お姉様は、普段からこの指輪に頼っていたのではないでしょうか?
だからわたくしの指輪を魔術具だと見抜くことができ、『アンリミテッド・マジカルリング』のような魔力を倍増させる物と勘違いなさったのでしょう。
「リリアンヌお姉様の本当の実力は、C級魔術師以下なのでしょうね。それをこの指輪でごまかして、魔術の実力者であるようにお振る舞いになっていたのではないのですか? 先程お試しになった天の怒りの魔術陣が全く反応しないことを考えると、D級魔術を撃てるかどうかも怪しいものですわ」
わたくしがリリアンヌお姉様の実力を推察して言うと、観客席からざわめきが起こります。

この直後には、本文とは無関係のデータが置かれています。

(** ** Reference instances of the interfaces *)

(** Modelled from the spec: [isspace] of [linux/ctype.h] is missing; the
    spec separates words by "whitespace characters", taken here as the
    space and the five control characters tab to carriage return. *)
Definition isspace_model (c : ascii) : bool :=
  let n := N_of_ascii c in
  (N.eqb n 32 || (N.leb 9 n && N.leb n 13))%bool.

(** The value of a hexadecimal digit, "case-insensitive hex digits". *)
Definition hex_digit (c : ascii) : option N :=
  let n := N_of_ascii c in
  if (N.leb 48 n && N.leb n 57)%bool then Some (n - 48)%N
  else if (N.leb 97 n && N.leb n 102)%bool then Some (n - 87)%N
  else if (N.leb 65 n && N.leb n 70)%bool then Some (n - 55)%N
  else None.

Fixpoint hex_value (acc : N) (s : list ascii) : option N :=
  match s with
  | [] => Some acc
  | c :: s' =>
      match hex_digit c with
      | Some d => hex_value (16 * acc + d)%N s'
      | None => None
      end
  end.

(** Modelled from the spec: [kstrtou8] of [linux/kernel.h] is missing; "each
    word is parsed as a base-16 unsigned integer in the range 0..255; a word
    containing non-hex characters or exceeding 255 after accounting for
    leading zeros fails". *)
Definition kstrtou8_model (s : list ascii) (base : Z) : option byte :=
  match s with
  | [] => None
  | _ :: _ =>
      match hex_value 0 s with
      | Some n => Byte.of_N n
      | None => None
      end
  end.

(** The digit for a value below sixteen, in lower case. *)
Definition hex_char (n : N) : ascii :=
  if N.ltb n 10 then ascii_of_N (48 + n) else ascii_of_N (87 + n).

(** The "two-digit hex byte value" of a byte. *)
Definition hex_byte (b : byte) : list ascii :=
  let n := Byte.to_N b in
  [hex_char (n / 16); hex_char (n mod 16)].

(** The byte values of a row, "separated by single spaces". *)
Fixpoint hex_field (row : list byte) : list ascii :=
  match row with
  | [] => []
  | b :: row' =>
      match row' with
      | [] => hex_byte b
      | _ :: _ => hex_byte b ++ " "%char :: hex_field row'
      end
  end.

(** A byte is printable when it is a graphic ASCII character or the space. *)
Definition printable (b : byte) : bool :=
  let n := Byte.to_N b in
  (N.leb 32 n && N.leb n 126)%bool.

(** The "printable-ASCII rendition" of a byte, with the dot as the
    "placeholder character" for the others. *)
Definition ascii_char (b : byte) : ascii :=
  if printable b then ascii_of_byte b else "."%char.

Definition ascii_column (row : list byte) : list ascii := map ascii_char row.

(** One line of a dump: the hex values and, if asked for, blanks up to the
    column [column] and the ASCII rendition. *)
Definition dump_line (column : nat) (with_ascii : bool) (row : list byte)
  : list ascii :=
  hex_field row
  ++ (if with_ascii
      then repeat " "%char (column - length (hex_field row)) ++ ascii_column row
      else []).

(** Modelled from the spec: [hex_dump_to_buffer] of [lib/hexdump.c] is
    missing.  The spec's formatter renders "space-separated two-digit hex
    byte values, followed by a printable-ASCII rendition of the same bytes
    (non-printable bytes rendered as a placeholder character)" within a
    "bounded output capacity"; it also speaks of several lines with an
    offset label each, which the output shown in the driver's header
    comment does not have.  The model is the helper of Linux 5.1 for groups
    of one byte, which by its documentation "works on one line of output at
    a time, i.e., 16 or 32 bytes of input data converted to hex + ASCII
    output": it formats one line, of at most [rowsize] bytes, without label
    or newline, the ASCII rendition starting in column
    [rowsize * 2 + rowsize + 1]; it ends the line with a NUL, and when the
    line does not fit [linebuflen] it stores what fits and returns the
    length the whole line would have. *)
Definition hex_dump_model (buf : list byte) (len rowsize groupsize linebuflen : Z)
  (with_ascii : bool) : Z * list ascii :=
  let rowsize := if (rowsize =? 16) || (rowsize =? 32) then rowsize else 16 in
  let len := if rowsize <? len then rowsize else len in
  let row := firstn (Z.to_nat len) buf in
  let column := rowsize * 2 + rowsize + 1 in
  let line := dump_line (Z.to_nat column) with_ascii row in
  let whole := if with_ascii then column + len else 3 * len - 1 in
  if linebuflen =? 0 then (whole, [])
  else if len =? 0 then (0, [zero])
  else if Z.of_nat (length line) <? linebuflen
       then (Z.of_nat (length line), line ++ [zero])
       else (whole, firstn (Z.to_nat (linebuflen - 1)) line ++ [zero]).
Lemma Cgal_first_row_ignores_VectorValueType_witness :
  is_Some (ReadRowVector_first_row (W:=unit) (spec_hxx no_test keep 0) (Builtin double)
             (CGAL_Point_3 Exact_predicates_inexact_constructions_kernel)
             (Builtin double) sample "x") /\
  ReadRowVector_first_row (W:=unit) (spec_hxx no_test keep 0) (Builtin double)
    (CGAL_Point_3 Exact_predicates_inexact_constructions_kernel)
    (Builtin double) sample "x" =
  ReadRowVector_first_row (W:=unit) (spec_hxx no_test keep 0) (Builtin void)
    (CGAL_Point_3 Exact_predicates_inexact_constructions_kernel)
    (Builtin double) sample "x".
Proof.
  apply (Cgal_first_row_ignores_VectorValueType (W:=unit) (spec_hxx no_test keep 0)
           (Builtin double) (Builtin void)
           (CGAL_Point_3 Exact_predicates_inexact_constructions_kernel)
           (Builtin double) sample "x").
  vm_compute. do 3 right. left.
Defined.
(** The OverlapsDownstream branch, run on a group of distinct aligned
    features that are all linked to the piece of the first one. *)
Lemma walk_step_overlaps_downstream (nc : Coordinate.t) (ip : bool)
    (loc : Locals) (st : Step) (s : State) (f0 : Feature.t) :
  NoDup (aligned_features st) →
  (∃ f0_ref, head (aligned_features st) = Some f0_ref
             ∧ features s !! f0_ref = Some f0) →
  position_category (FeatureVsCoords.init f0 nc ip)
  = Some OverlapsDownstream →
  (∀ tid, tid ∈ aligned_features st →
     ∃ t, features s !! tid = Some t
          ∧ Feature.transcribed_piece f0 ∈ Feature.transcribed_pieces t) →
  (∀ i, (next_id s ≤ i)%nat → features s !! i = None) →
  ∃ s' p base,
    walk_step nc ip loc st s
    = (Ok (mkLocals true (Some (Feature.transcribed_piece f0))), s')
    ∧ _downstream_piece s' = Some p
    ∧ super_locus s' = super_locus s ∧ transcript s' = transcript s
    ∧ ((_downstream_piece s = Some p ∧ base = next_id s
        ∧ pieces s' = pieces s ∧ handlers s' = handlers s)
       ∨ (_downstream_piece s = None ∧ p = next_id s ∧ base = S (next_id s)
          ∧ pieces s'
            = <[p := TranscribedPiece.mk p (super_locus s) (transcript s)]>
                (pieces s)
          ∧ handlers s' = handlers s ++ [p]))
    ∧ ∀ k tid t,
        aligned_features st !! k = Some tid → features s !! tid = Some t →
        split_at_border s s'
          (if ip then Coordinate.end_ nc else Coordinate.start nc - 1)
          (Feature.coordinate f0) (Feature.transcribed_piece f0) p tid
          (base + k)%nat t.
Proof.
  intros Hnd (f0_ref & Hhead & Hf0) Hcat Hin Hfresh.
  unfold walk_step.
  destruct (aligned_features st) as [| f0_ref' rest] eqn:Hal; [done |].
  injection Hhead as ->.
  rewrite bind_run, (get_feature_run _ _ _ Hf0). cbv zeta. rewrite Hcat.
  rewrite bind_run.
  destruct (downstream_piece_run s)
    as (p & s1 & -> & Hdp1 & Hfeat1 & Htrees1 & Hsl1 & Htr1 & Hcase).
  cbv beta iota. rewrite bind_run.
  destruct (execute_so_far_run s1)
    as (s2 & -> & Hfeat2 & Hnext2 & Htrees2 & Hview2).
  cbv beta iota. rewrite bind_run.
  assert (Hnext_le : (next_id s ≤ next_id s2)%nat).
  { rewrite Hnext2. destruct Hcase as [[_ ->] | (_ & _ & -> & _)]; lia. }
  destruct (border_loop_run nc (Feature.coordinate f0) ip f0_ref p
              (Feature.transcribed_piece f0) (f0_ref :: rest) s2)
    as (s' & Hrun & Hnext & Hmono & Hkeep & Hsplit).
  { done. }
  { intros tid Htid. rewrite Hfeat2, Hfeat1. by apply Hin. }
  { intros i Hi. rewrite Hfeat2, Hfeat1. apply Hfresh. lia. }
  { exists f0. by rewrite Hfeat2, Hfeat1. }
  pose proof (keeps_for_each _ (f0_ref :: rest)
    (λ x, keeps_bind _ _ (keeps_get_feature f0_ref)
            (λ f, keeps_set_status_downstream_border nc
                    (Feature.coordinate f) ip x p
                    (Feature.transcribed_piece f0))) s2) as Hview.
  rewrite Hrun in Hview |- *. simpl in Hview. rewrite Hview2 in Hview.
  unfold piece_view in Hview. injection Hview as Hp Hh Hd Hsl Htr.
  exists s', p, (next_id s2).
  split; [done |]. split; [congruence |].
  split; [congruence |]. split; [congruence |]. split.
  { destruct Hcase as [[Hsome ->] | (Hnone & -> & Hn1 & Hp1 & Hh1)].
    - left. by rewrite Hnext2.
    - right. rewrite Hnext2, Hn1, Hp, Hh. done. }
  intros k tid t Hk Ht.
  destruct (Hsplit k tid t Hk) as (Hnew & linked & Hrm & H1 & H2 & H3).
  { by rewrite Hfeat2, Hfeat1. }
  split; [by rewrite <- Hfeat1, <- Hfeat2 |].
  exists linked. done.
Qed.



(** C4, as the code has it.  A step that classifies as OverlapsDownstream
    when the trimmer already holds a downstream piece, that is after an
    earlier split of the same run, raises nothing: it splits again, links
    the new features to the piece of the first split, and makes no further
    piece. *)
Theorem overlaps_downstream_splits_again (new_coords : Coordinate.t)
    (is_plus_strand : bool) (loc : Locals) (st : Step) (s : State)
    (f0 : Feature.t) (p : nat) :
  _downstream_piece s = Some p →
  NoDup (aligned_features st) →
  (∃ f0_ref, head (aligned_features st) = Some f0_ref
             ∧ features s !! f0_ref = Some f0) →
  position_category (FeatureVsCoords.init f0 new_coords is_plus_strand)
  = Some OverlapsDownstream →
  (∀ tid, tid ∈ aligned_features st →
     ∃ t, features s !! tid = Some t
          ∧ Feature.transcribed_piece f0 ∈ Feature.transcribed_pieces t) →
  (∀ i, (next_id s ≤ i)%nat → features s !! i = None) →
  ∃ s',
    walk_step new_coords is_plus_strand loc st s
    = (Ok (mkLocals true (Some (Feature.transcribed_piece f0))), s')
    ∧ _downstream_piece s' = Some p
    ∧ handlers s' = handlers s
    ∧ pieces s' = pieces s
    ∧ ∀ k template t,
        aligned_features st !! k = Some template →
        features s !! template = Some t →
        split_at_border s s'
          (if is_plus_strand then Coordinate.end_ new_coords
           else Coordinate.start new_coords - 1)
          (Feature.coordinate f0) (Feature.transcribed_piece f0) p template
          (next_id s + k)%nat t.
Proof.
  intros Hdp Hnd Hf0 Hcat Hin Hfresh.
  destruct (walk_step_overlaps_downstream new_coords is_plus_strand loc st s
              f0 Hnd Hf0 Hcat Hin Hfresh)
    as (s' & q & base & Hrun & Hdq & _ & _ & Hcase & Hsplit).
  destruct Hcase as [(Hsome & -> & Hp & Hh) | (Hnone & _)]; [| congruence].
  assert (q = p) as -> by congruence.
  exists s'. done.
Qed.



Lemma overlaps_downstream_splits_again_witness :
  let s := set__downstream_piece (Some 9%nat)
             (example_session (<[2%nat := plus_feature 2 1600 2600]> ∅)) in
  ∃ s',
    walk_step window_1000_2000 true (mkLocals true (Some 3%nat))
      (mkStep [2%nat] 3) s
    = (Ok (mkLocals true (Some 3%nat)), s')
    ∧ _downstream_piece s' = Some 9%nat
    ∧ handlers s' = handlers s
    ∧ pieces s' = pieces s
    ∧ ∀ k template t,
        [2%nat] !! k = Some template →
        features s !! template = Some t →
        split_at_border s s' 2000 chr1 3 9 template (10 + k)%nat t.
Proof.
  intros s.
  apply (overlaps_downstream_splits_again window_1000_2000 true
           (mkLocals true (Some 3%nat)) (mkStep [2%nat] 3) s
           (plus_feature 2 1600 2600) 9).
  - reflexivity.
  - apply NoDup_singleton.
  - exists 2%nat. split; reflexivity.
  - reflexivity.
  - intros tid Htid. apply list_elem_of_singleton in Htid as ->.
    exists (plus_feature 2 1600 2600). split; [reflexivity | by left].
  - intros i Hi. simpl in *. rewrite lookup_insert_ne by lia.
    apply lookup_empty.
Defined.

(** C4, as the claim words it, fails.  The features [[1500, 2500)] and
    [[1600, 2600)] of one transcript both straddle the end of the window
    [[1000, 2000)].  The walk takes the OverlapsDownstream branch twice, the
    second time on the state the first split left, and the run ends
    normally: both features are cut at 2000, two new features 11 and 12 are
    made, and both are linked to the one new piece 10. *)
Lemma second_split_is_performed :
  let s := example_session
             (<[1%nat := plus_feature 1 1500 2500]>
                (<[2%nat := plus_feature 2 1600 2600]> ∅)) in
  let first := mkStep [1%nat] 3 in
  let second := mkStep [2%nat] 3 in
  let after_first :=
    snd (walk_step window_1000_2000 true (mkLocals false None) first s) in
  let s' := snd (modify4new_slice window_1000_2000 true [first; second] s) in
  step_category window_1000_2000 true s first = Some OverlapsDownstream
  ∧ step_category window_1000_2000 true after_first second
    = Some OverlapsDownstream
  ∧ fst (modify4new_slice window_1000_2000 true [first; second] s) = Ok tt
  ∧ handlers s' = [10%nat]
  ∧ Feature.end_ <$> features s' !! 1%nat = Some 2000
  ∧ Feature.end_ <$> features s' !! 2%nat = Some 2000
  ∧ features s' !! 11%nat
    = Some (Feature.mk 11 None 2000 2500 1500 true false true chr1 3
              [10%nat])
  ∧ features s' !! 12%nat
    = Some (Feature.mk 12 None 2000 2600 1600 true false true chr1 3
              [10%nat]).
Proof. cbv zeta. repeat split; vm_compute; reflexivity. Qed.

死合をご覧になっていた『魔術クラブ』の皆さんも口々におっしゃいます。
「何だって! リリアンヌ様は魔術のエリートではなかったのか!?」
「言われてみればリリアンヌ様は、いつもあの指輪をつけていらっしゃったわ……」
「私達を騙していたのねっ!」
観客からも、選手からも非難轟々のリリアンヌお姉様。
うつむいてそれを聞いていた彼女でしたが、突然、狂ったように笑い出すのです!
「アハハハハッ! バレてしまっては仕方がないわね! こうなったら、全員に死んでもらうしか無いわ! 私が魔術を使えないことを知ってしまった全員にね! 私の財力を舐めないで! その『再生の杖』や『アンリミテッド・マジカルリング』などは、私の魔術具コレクションのごく一部にしか過ぎないのよ! 私が身につけている他の魔術具があれば、このコロシアムを消滅させることだって可能なの! 私の秘密を暴いたサツキ! そして運悪く私の秘密を知ってしまった皆さん! さようなら! 死んでしまいなさい!」
彼女はそう叫ぶと、ポケットに手を突っ込み、素早く引き出しました。
そして、わたくしに手を向けて、
「輝け『太陽のかけら』! 早天払暁!」
と詠唱なさいます。
もちろん彼女の手には魔術具なんてありませんので、早天払暁は不発ですわ。
「ホホホ、『太陽のかけら』とは、これのことですか? それともこれのことかしら? たくさんあって分からないわ」
わたくしはリリアンヌお姉様に、没収した魔術具コレクションを見せていきます。
リリアンヌお姉様は他のポケットにも手を突っ込んで、魔術具を確認していきます。
そして魔術具が一つも残っていないことを知って取り乱しました。
「どうやって盗んだの!? しかも他の魔術具まで……! サツキ! ずるいわ! 盗むなんてずるいわ!」
「ずるいですって? 魔術死合は相手の魔術具を奪ったり破壊したりしても、誰からも、なんのお咎めもないのですよ? お姉様は、魔術死合をお舐めになっているのかしら?」
「そうだ! その覚悟もないヤツは魔術死合をするべきじゃなかったんだ!」
「軽い気持ちで魔術死合をしようとするから大切な魔術具を奪われるのよ! 自業自得だわ!」
観客席からもヤジが飛びました。
皆さんもリリアンヌお姉様にお怒りです。
わたくしは『再生の杖』を見せつけるように振りながら、リリアンヌお姉様へ近づいていきます。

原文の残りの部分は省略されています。